EXERCISE PROMPT:
Exactly the lines from the one containing "match span_digits s' with" through the final line of the listing are to be retyped, and nothing more.

MATERIAL PROVIDED:
○ ○ ○ ○ ○ ○ ○
(* ===== verification/Record.v ===== *)
(** * The record flowing through the pipeline ([src/types/record.go])

    A record is data, a watermark or a checkpoint barrier; the three kinds
    share one struct, as in the code.  [Parsed], an arbitrary Go value filled in
    by an optional deserializer, is kept beside the record where it is used: in
    the deliveries of [KafkaSource] and the records of [FieldOps]. *)

From S2P Require Import Prelude.

(** [types.Record] *)
Record Record_ := mkRecord {
  Key : bytes;
  Value : bytes;
  Timestamp : time;
  Offset : Z;
  Partition : Z;
  Source : bytes;
  Headers : gmap bytes bytes;
  IsWatermark : bool;
  IsBarrier : bool;
  CheckpointID : bytes
}.

#[export] Instance Record_eq_dec : EqDecision Record_.
Proof. solve_decision. Defined.

(** The Go zero value of the struct. *)
Definition zeroRecord : Record_ :=
  mkRecord [] [] zeroTime 0 0 [] ∅ false false [].

(** [types.NewRecord]; the current time is an argument. *)
Definition NewRecord (now : time) (key value : bytes) : Record_ :=
  mkRecord key value now 0 0 [] ∅ false false [].

(** [types.NewWatermark] *)
Definition NewWatermark (ts : time) : Record_ :=
  mkRecord [] [] ts 0 0 [] ∅ true false [].

(** [types.NewBarrier] *)
Definition NewBarrier (checkpointID : bytes) : Record_ :=
  mkRecord [] [] zeroTime 0 0 [] ∅ false true checkpointID.

(** [Record.WithTimestamp] *)
Definition WithTimestamp (r : Record_) (t : time) : Record_ :=
  mkRecord (Key r) (Value r) t (Offset r) (Partition r) (Source r) (Headers r)
    (IsWatermark r) (IsBarrier r) (CheckpointID r).

(** [Record.WithOffset] *)
Definition WithOffset (r : Record_) (off : Z) : Record_ :=
  mkRecord (Key r) (Value r) (Timestamp r) off (Partition r) (Source r) (Headers r)
    (IsWatermark r) (IsBarrier r) (CheckpointID r).

(** [r.Key = k] on a copy of the record, as the keyed router does. *)
Definition setKey (r : Record_) (k : bytes) : Record_ :=
  mkRecord k (Value r) (Timestamp r) (Offset r) (Partition r) (Source r) (Headers r)
    (IsWatermark r) (IsBarrier r) (CheckpointID r).

Definition setHeaders (r : Record_) (h : gmap bytes bytes) : Record_ :=
  mkRecord (Key r) (Value r) (Timestamp r) (Offset r) (Partition r) (Source r) h
    (IsWatermark r) (IsBarrier r) (CheckpointID r).

(** [Record.WithHeader]: the map is cloned, then the entry added. *)
Definition WithHeader (r : Record_) (key value : bytes) : Record_ :=
  setHeaders r (<[key := value]> (Headers r)).

(** A marker is a barrier or a watermark: the test every stage makes. *)
Definition isMarker (r : Record_) : bool := IsBarrier r || IsWatermark r.

Definition is_data (r : Record_) : Prop := isMarker r = false.

#[export] Instance is_data_dec r : Decision (is_data r).
Proof. unfold is_data. apply _. Defined.

Lemma isMarker_NewBarrier id : isMarker (NewBarrier id) = true.
Proof. done. Qed.
Lemma isMarker_NewWatermark t : isMarker (NewWatermark t) = true.
Proof. done. Qed.
Lemma isMarker_setKey r k : isMarker (setKey r k) = isMarker r.
Proof. done. Qed.
(** [t.UTC().Format(time.RFC3339Nano)], for years 0 to 9999. *)
Definition formatRFC3339Nano (t : time) : bytes :=
  let dt := civil_from_days (t / nanosPerDay) in
  let rem := t mod nanosPerDay in
  let secs := rem / 1000000000 in
  fmt4 (year dt) ++ [x2d] ++ fmt2 (month dt) ++ [x2d] ++ fmt2 (day dt) ++ [x54]
  ++ fmt2 (secs / 3600) ++ [x3a] ++ fmt2 (secs / 60 mod 60) ++ [x3a] ++ fmt2 (secs mod 60)
  ++ fmt_frac (rem mod 1000000000) ++ [x5a].

(** ** Parsing *)

Definition digval (b : byte) : option Z :=
  let n := Z_of_byte b - 48 in
  if (0 <=? n) && (n <=? 9) then Some n else None.

(** [getnum(s, fixed)] *)
Definition getnum (s : bytes) (fixed : bool) : option (Z * bytes) :=
  match s with
  | [] => None
  | b0 :: s1 =>
      n0 ← digval b0;
      match s1 with
      | [] => if fixed then None else Some (n0, s1)
      | b1 :: s2 =>
          match digval b1 with
          | None => if fixed then None else Some (n0, s1)
          | Some n1 => Some (n0 * 10 + n1, s2)
          end
      end
  end.

Definition skip_lit (c : byte) (s : bytes) : option bytes :=
  match s with
  | b :: s' => if decide (b = c) then Some s' else None
  | [] => None
  end.

Definition get_year (s : bytes) : option (Z * bytes) :=
  match s with
  | a :: b :: c :: d :: s' =>
      na ← digval a; nb ← digval b; nc ← digval c; nd ← digval d;
      Some (na * 1000 + nb * 100 + nc * 10 + nd, s')
  | _ => None
  end.

(** The longest prefix of digits. *)
Fixpoint span_digits (s : bytes) : list Z * bytes :=
  match s with
  | [] => ([], [])
  | b :: s' =>
      match digval b with
      | None => ([], s)
      | Some n => let '(ds, r) := span_digits s' in (n :: ds, r)
      end
  end.

Definition num (ds : list Z) : Z := foldl (λ a d, 10 * a + d) 0 ds.

(** [parseNanoseconds]: at most nine digits count. *)
Definition nanos_of_digits (ds : list Z) : Z :=
  let ds := take 9 ds in num ds * 10 ^ (9 - Z.of_nat (length ds)).

Definition get_frac (s : bytes) : Z * bytes :=
  match s with
  | sep :: s' =>
      if bool_decide (sep = x2e) || bool_decide (sep = x2c) then
        match span_digits s' with
        | ([], _) => (0, s)
        | (ds, r) => (nanos_of_digits ds, r)
        end
      else (0, s)
  | [] => (0, s)
  end.

(** The zone offset in seconds; nothing may follow it. *)
Definition get_zone (s : bytes) : option Z :=
  match s with
  | [b] => if decide (b = x5a) then Some 0 else None
  | [sg; h1; h2; c; m1; m2] =>
      '(hh, _) ← getnum [h1; h2] true;
      _ ← (if decide (c = x3a) then Some tt else None);
      '(mm, _) ← getnum [m1; m2] true;
      if (24 <? hh) || (60 <? mm) then None
      else if decide (sg = x2b) then Some ((hh * 60 + mm) * 60)
      else if decide (sg = x2d) then Some (- ((hh * 60 + mm) * 60))
      else None
  | _ => None
  end.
○ ○ ○ ○ ○ ○ ○
THE ANSWER:
        match span_digits s' with
        | ([], _) => (0, s)
        | (ds, r) => (nanos_of_digits ds, r)
        end
      else (0, s)
  | [] => (0, s)
  end.

(** The zone offset in seconds; nothing may follow it. *)
Definition get_zone (s : bytes) : option Z :=
  match s with
  | [b] => if decide (b = x5a) then Some 0 else None
  | [sg; h1; h2; c; m1; m2] =>
      '(hh, _) ← getnum [h1; h2] true;
      _ ← (if decide (c = x3a) then Some tt else None);
      '(mm, _) ← getnum [m1; m2] true;
      if (24 <? hh) || (60 <? mm) then None
      else if decide (sg = x2b) then Some ((hh * 60 + mm) * 60)
      else if decide (sg = x2d) then Some (- ((hh * 60 + mm) * 60))
      else None
  | _ => None
  end.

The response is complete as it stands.